La réponse à cette question se trouvait quelques mètres derrière lui, en la personne de son ami Erik, grand habitué des lieux. Baissant à nouveau le regard sur sa boisson - une liqueur qui lui avait arraché la gorge quand il avait commis l'erreur d'y tremper les lèvres un peu plus tôt -, il prit une grande inspiration pour se calmer.
Mal lui en prit : il dut se retenir de ne pas cracher ses poumons à cause de la fumée qui y pénétra. Le barman, un colosse bardé de muscles et de tatouages, le gratifia d'un regard sceptique.
Gérard espéra qu'il ne détonnait pas trop avec sa chemise et son jean. Le style du coin était plutôt le cuir, les piercings et les tatouages. Heureusement pour lui, la marque rouge qui lui mangeait la moitié du visage et ses cheveux bleus - couleur naturelle mais qui pouvait aisément passer pour une teinture - semblaient rassurer ceux qui le regardaient sur sa condition de délinquant. Ce qu'il n'était pas, mais il n'allait pas se risquer à les détromper. C'était d'ailleurs bien la raison pour laquelle il était assis au bar depuis plus d'une heure, attendant désespérément qu'Erik vienne le sortir de cet enfer.
Un coup d'œil par-dessus son épaule lui apprit que son acolyte ne semblait absolument pas pressé de quitter sa table de poker. La raison principale était sûrement la plantureuse blonde qui déambulait autour de la table, exposant son décolleté avec un manque de pudeur qui choqua le jeune homme aux cheveux bleus.
Jetant un dernier coup d'œil à son verre plein, il sorti un billet de dix dollars, le glissa sous le récipient qu'il poussa en direction du barman, récupéra sa veste sur le tabouret à côté de lui et se glissa tant bien que mal vers la sortie.
L'air extérieur était bien meilleur et il inspira profondément à plusieurs reprises, tentant de vider ses bronches de toute la fumée qui s'y était incrustée. Ce fut en relevant la tête qu'il se rendit compte que la nuit était tombée depuis longtemps et qu'il ignorait totalement par où il devait aller pour rentrer chez lui. Maudissant Erik une énième fois, il se décida pour la rue la plus large, où se tenaient quelques réverbères grésillants, et tenta de faire disparaître le malaise qu'il éprouvait. C'était la première fois qu'il mettait les pieds dans les bas-quartiers et il se promit de ne plus jamais y revenir.
Un bruit de lutte dans une ruelle le fit s'arrêter net. Déglutissant, le fait qu'il était seul dans les parages lui noua l'estomac.

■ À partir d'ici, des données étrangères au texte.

(* ===== verification/TaskSystem.v ===== *)
(** * mcr-task: the system calls keep the invariant

    Signal masks and waits, kill and its variants, process groups, thread-local state, and
    [dispatch_for_current_task] itself (kernel/signal.rs, kernel/syscalls.rs). *)

From S2P Require Import Prelude SysAbi SyscallTable Dispatcher Bytes ElfParser ElfImage ElfPlan ElfLayout ElfTheorems TaskTypes TaskKernel TaskWait TaskSyscalls TaskInv TaskSteps TaskReap.
From stdpp Require Import base gmap list sorting strings relations.
From Stdlib Require Import ZArith Lia.
Open Scope Z_scope.

(** ** Masks *)
Lemma sane_without m x : sane_mask m → sane_mask (without_bits m x).
Proof.
  unfold sane_mask, without_bits. intros Hm. rewrite <- Z.land_assoc, (Z.land_comm (Z.lnot x)), Z.land_assoc, Hm.
  apply Z.land_0_l.
Qed.

Lemma sane_sanitize m : sane_mask (sanitize_signal_mask m).
Proof.
  unfold sane_mask, sanitize_signal_mask, without_bits.
  rewrite <- Z.land_assoc, (Z.land_comm (Z.lnot _)), Z.land_lnot_diag. apply Z.land_0_r.
Qed.

(** A sane mask never blocks SIGKILL or SIGSTOP. *)
Lemma sane_unblocked mask signal :
  sane_mask mask → signal = LINUX_SIGKILL ∨ signal = LINUX_SIGSTOP → signal_matches_mask signal mask = false.
Proof.
  intros Hm Hs. unfold signal_matches_mask. apply andb_false_iff. right. apply negb_false_iff, Z.eqb_eq.
  apply Z.bits_inj'. intros n Hn. rewrite Z.bits_0, Z.land_spec.
  assert (Hbit : Z.testbit mask (signal - 1) = false).
  { pose proof (f_equal (λ x, Z.testbit x (signal - 1)) Hm) as Hb. cbv beta in Hb.
    rewrite Z.land_spec, Z.bits_0 in Hb. apply andb_false_iff in Hb as [Hb|Hb]; [done|].
    by destruct Hs as [->| ->]. }
  destruct (decide (n = signal - 1)) as [->|Hne]; [by rewrite Hbit|].
  apply andb_false_iff. right. rewrite Z.shiftl_1_l. apply Z.pow2_bits_false. lia.
Qed.

Definition quiet_but_mask (t t' : GuestTask) : Prop :=
  t_tid t' = t_tid t ∧ t_pid t' = t_pid t ∧ t_state t' = t_state t ∧ t_pending_signals t' = t_pending_signals t ∧
  (sane_mask (t_signal_mask t) → sane_mask (t_signal_mask t')).

Lemma masked_lesser t t' : quiet_but_mask t t' → lesser_task t t'.
Proof. intros (H1 & H2 & H3 & H4 & H5). split; rewrite ?H4; done. Qed.

Lemma apply_mask_quiet how mask t t' : apply_task_signal_mask how mask t = Ok t' → quiet_but_mask t t'.
Proof.
  unfold apply_task_signal_mask. intros H.
  repeat case_match; simplify_eq; split_and!; try done; intros ?; simpl; try apply sane_sanitize.
  by apply sane_without.
Qed.

(** ** Signal waits *)
Lemma wf_block_in_signal_wait tid st mask k :
  kernel_wf k → alive tid k → waits_for st = Some mask →
  (∀ t, k_tasks k !! tid = Some t → no_match (t_pending_signals t) mask ∧
     ∀ p, k_processes k !! t_pid t = Some p → no_match (p_pending_signals p) mask) →
  kernel_wf (block_in_signal_wait tid st k).
Proof.
  intros Hwf Hal Hst Hno. unfold block_in_signal_wait. set (f := λ t, set_t_regs _ t).
  assert (Hwf1 : kernel_wf (update_task tid f k)).
  { apply wf_update_task; [|done]. intros t _. by apply quiet_lesser. }
  destruct (k_tasks k !! tid) as [t|] eqn:Ht.
  - eapply (wf_put_state _ _ _ tid st (f t)); [|exact (Hal _ Ht)|by destruct st| |..|done].
    + simpl. by rewrite lookup_alter_eq, Ht.
    + intros c ->. done.
    + intros mask' Hm _. rewrite Hst in Hm. injection Hm as <-. exact (Hno _ eq_refl).
  - unfold put_state, set_task_state. simpl. rewrite lookup_alter_eq, Ht. done.
Qed.

Lemma taken_none tid pid mask k k' :
  take_pending_signal_for_task tid pid mask k = (None, k') →
  k' = k ∧ (∀ t, k_tasks k !! tid = Some t → no_match (t_pending_signals t) mask) ∧
  ∀ p, k_processes k !! pid = Some p → no_match (p_pending_signals p) mask.
Proof. intros H. pose proof (take_spec tid pid mask k) as Hs. by rewrite H in Hs. Qed.

Lemma wf_take tid pid mask k signal k' :
  take_pending_signal_for_task tid pid mask k = (signal, k') → kernel_wf k → kernel_wf k'.
Proof. intros H. pose proof (take_spec tid pid mask k) as Hs. rewrite H in Hs. by eapply wf_taken. Qed.

Lemma wf_rt_sigtimedwait tid mask size indefinitely k :
  kernel_wf k → alive tid k → kernel_wf (rt_sigtimedwait_current tid mask size indefinitely k).2.
Proof.
  intros Hwf Hal. unfold rt_sigtimedwait_current. destruct (negb _); [done|].
  destruct (k_tasks k !! tid) as [t|] eqn:Ht; [|done].
  destruct (take_pending_signal_for_task tid (t_pid t) mask k) as [[s|] k'] eqn:Htk; [by eapply wf_take|].
  apply taken_none in Htk as (-> & Hn & Hp). destruct indefinitely; [|done]. simpl.
  eapply wf_block_in_signal_wait; [done|done|done|]. intros t' Ht'. simplify_eq. auto.
Qed.

Lemma wf_rt_sigsuspend tid mask size k :
  kernel_wf k → alive tid k → kernel_wf (rt_sigsuspend_current tid mask size k).2.
Proof.
  intros Hwf Hal. unfold rt_sigsuspend_current. destruct (negb _); [done|].
  destruct (k_tasks k !! tid) as [t|] eqn:Ht; [|done].
  destruct (take_pending_signal_for_task tid (t_pid t) mask k) as [[s|] k'] eqn:Htk.
  - apply wf_update_task; [|by eapply wf_take]. intros t' _. by apply quiet_lesser.
  - apply taken_none in Htk as (-> & Hn & Hp). simpl.
    eapply wf_block_in_signal_wait; [done|done|done|]. intros t' Ht'. simplify_eq. auto.
Qed.

Lemma wf_take_return tid k : kernel_wf k → kernel_wf (take_pending_signal_for_return_to_user tid k).2.
Proof.
  intros Hwf. unfold take_pending_signal_for_return_to_user. destruct (k_tasks k !! tid) as [t|]; [|done].
  destruct (t_pending_signal_delivery t).
  - apply wf_update_task; [|done]. intros t' _. by apply quiet_lesser.
  - destruct (take_pending_signal_for_task _ _ _ _) as [s k'] eqn:Htk. by eapply wf_take.
Qed.

Lemma wf_set_task_signal_mask tid mask k : kernel_wf k → kernel_wf (set_task_signal_mask tid mask k).2.
Proof.
  intros Hwf. unfold set_task_signal_mask. destruct (k_tasks k !! tid); [|done]. simpl.
  apply wf_update_task; [|done]. intros t _. split; try done. intros _. apply sane_sanitize.
Qed.

(** ** Calls that change one task or one process *)
Ltac wf_calls := repeat (case_match; simpl; try done).

Lemma wf_rt_sigaction tid args action k :
  kernel_wf k → kernel_wf (rt_sigaction_current_with_action tid args action k).2.
Proof.
  intros Hwf. unfold rt_sigaction_current_with_action. wf_calls;
    (apply wf_update_process; [|done]; intros p' _; by split).
Qed.

Lemma wf_rt_sigprocmask tid how mask size k :
  kernel_wf k → kernel_wf (rt_sigprocmask_current_mask tid how mask size k).2.
Proof.
  intros Hwf. unfold rt_sigprocmask_current_mask. destruct (k_tasks k !! tid) as [t|] eqn:Ht; [|done].
  destruct (negb _); [done|]. destruct (negb _); [done|]. destruct mask as [mask|]; [|done].
  destruct (apply_task_signal_mask how mask t) as [t'|e|] eqn:Ha; [|done|done].
  apply wf_update_task; [|done]. intros t0 Ht0. simplify_eq. by eapply masked_lesser, apply_mask_quiet.
Qed.

Lemma wf_kill args k : kernel_wf k → kernel_wf (kill_current args k).2.
Proof. intros Hwf. unfold kill_current. wf_calls; by apply wf_queue_process. Qed.

Lemma wf_tkill args k : kernel_wf k → kernel_wf (tkill_current args k).2.
Proof. intros Hwf. unfold tkill_current. wf_calls; by apply wf_queue_task. Qed.

Lemma wf_tgkill args k : kernel_wf k → kernel_wf (tgkill_current args k).2.
Proof. intros Hwf. unfold tgkill_current. wf_calls; by apply wf_queue_task. Qed.

Lemma wf_set_tid_address tid args k : kernel_wf k → kernel_wf (set_tid_address_current tid args k).2.
Proof.
  intros Hwf. unfold set_tid_address_current. wf_calls; (apply wf_update_task; [|done]; intros t' _; by apply quiet_lesser).
Qed.

Lemma wf_set_robust_list tid args k : kernel_wf k → kernel_wf (set_robust_list_current tid args k).2.
Proof.
  intros Hwf. unfold set_robust_list_current. wf_calls; (apply wf_update_task; [|done]; intros t' _; by apply quiet_lesser).
Qed.

Lemma wf_setpgid pid raw_pid raw_pgid k : kernel_wf k → kernel_wf (setpgid_current pid raw_pid raw_pgid k).2.
Proof.
  intros Hwf. unfold setpgid_current. wf_calls; (apply wf_update_process; [|done]; intros p' _; by split).
Qed.

Lemma wf_setsid pid k : kernel_wf k → kernel_wf (setsid_current pid k).2.
Proof.
  intros Hwf. unfold setsid_current. wf_calls; (apply wf_update_process; [|done]; intros p' _; by split).
Qed.

Lemma wf_arch_prctl tid code address k : kernel_wf k → kernel_wf (arch_prctl tid code address k).2.
Proof.
  intros Hwf. unfold arch_prctl. wf_calls; (apply wf_update_task; [|done]; intros t' _; by apply quiet_lesser).
Qed.

Lemma wf_wait4 tid args rip k :
  kernel_wf k → alive tid k → kernel_wf (wait4_current_with_return tid args rip k).2 ∧
  (wait4_current_with_return tid args rip k).1 ≠ Panic.
Proof.
  intros Hwf Hal. unfold wait4_current_with_return. destruct (k_tasks k !! tid) as [t|] eqn:Ht; [|done].
  pose proof (wait4_child_spec (t_pid t) args k Hwf) as Hw.
  destruct (wait4_child (t_pid t) args k) as [[[w|]|e|] k1]; [..|done].
  - destruct Hw as (c & q & status & _ & _ & _ & _ & _ & _ & _ & Hwf1). done.
  - by destruct Hw as [-> _].
  - destruct Hw as [-> He]. destruct e; try done. rewrite Ht. simpl. split; [|done].
    set (f := λ t0, set_t_regs _ t0). apply wf_put_plain; [|done|].
    + intros t' (x & Hx & [->|[_ ->]])%alter_inv; exact (Hal _ Hx).
    + apply wf_update_task; [|done]. intros t' _. by apply quiet_lesser.
Qed.

(** ** Dispatch *)
Lemma wf_execve tid program k :
  kernel_wf k → alive tid k → kernel_wf (execve_current tid program k).2.
Proof.
  intros Hwf Hal. unfold execve_current. pose proof (wf_exec tid program k Hwf Hal) as He.
  by destruct (exec_task tid program k).
Qed.

Lemma execve_no_panic tid program k :
  load_program program ≠ Panic → (execve_current tid program k).1 ≠ Panic.
Proof.
  intros Hl. unfold execve_current, exec_task, bind, gets, lift, modify.
  destruct (k_tasks k !! tid) as [t|]; simpl; [|done].
  destruct (load_program program); simpl; [|done|done]. by destruct (k_processes k !! t_pid t).
Qed.

(** One call of [dispatch_for_current_task]. *)
Ltac wf_call :=
  first [apply wf_rt_sigaction | apply wf_rt_sigprocmask | apply wf_rt_sigtimedwait | apply wf_clone
        | apply wf_fork_like | apply wf_exit_task | apply wf_exit_group | apply wf_wait4 | apply wf_kill
        | apply wf_tkill | apply wf_tgkill | apply wf_setpgid | apply wf_setsid | apply wf_arch_prctl
        | apply wf_set_tid_address | apply wf_set_robust_list | apply execve_no_panic].

Lemma wf_dispatch request k :
  kernel_wf k → alive (tc_tid (rq_context request)) k → kernel_wf (dispatch_for_current_task request k).2.
Proof.
  intros Hwf Hal. unfold dispatch_for_current_task.
  destruct (k_tasks k !! tc_tid (rq_context request)) as [t|] eqn:Ht; [|done].
  destruct (negb _); [done|]. destruct (rq_syscall request); try done; unfold total; cbn [snd];
    try (by wf_call). destruct (task_process k (t_pid t)); [|done|done]. by apply wf_execve.
Qed.

Lemma owner_process tid t k :
  kernel_wf k → k_tasks k !! tid = Some t → ∃ p, task_process k (t_pid t) = Ok p.
Proof.
  intros Hwf Ht. destruct (gw_owner _ _ _ _ (kw_graph _ _ _ _ Hwf) _ _ Ht) as [p Hp].
  exists p. unfold task_process. by rewrite Hp.
Qed.

Lemma dispatch_no_panic_if request k :
  (∀ program, load_program program ≠ Panic) →
  kernel_wf k → alive (tc_tid (rq_context request)) k → (dispatch_for_current_task request k).1 ≠ Panic.
Proof.
  intros Hload Hwf Hal. unfold dispatch_for_current_task.
  destruct (k_tasks k !! tc_tid (rq_context request)) as [t|] eqn:Ht; [|done].
  destruct (negb _); [done|]. destruct (owner_process _ _ _ Hwf Ht) as [p Hp].
  destruct (rq_syscall request); try done; rewrite ?Hp; try done; by wf_call.
Qed.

Il tenta de minimiser le bruit de ses pas et osa un regard dans l'allée obscure. La faible lueur du réverbère le plus proche lui permit de distinguer deux personnes en pleine lutte. Un homme, à la carrure semblable au barman du cabaret mal famé, et une femme, qui paraissait en comparaison affreusement fragile, coincée entre un mur et l'individu baraqué.
Un nouveau regard autour de lui confirma à Gérard qu'il était bien l'unique être humain aux alentours. Sa raison lui hurla de fuir. Il n'avait aucune chance contre le géant aux allures de motard. Il allait se faire tuer, purement et simplement. Mais sa conscience l'empêchait d'abandonner la jeune femme à son sort.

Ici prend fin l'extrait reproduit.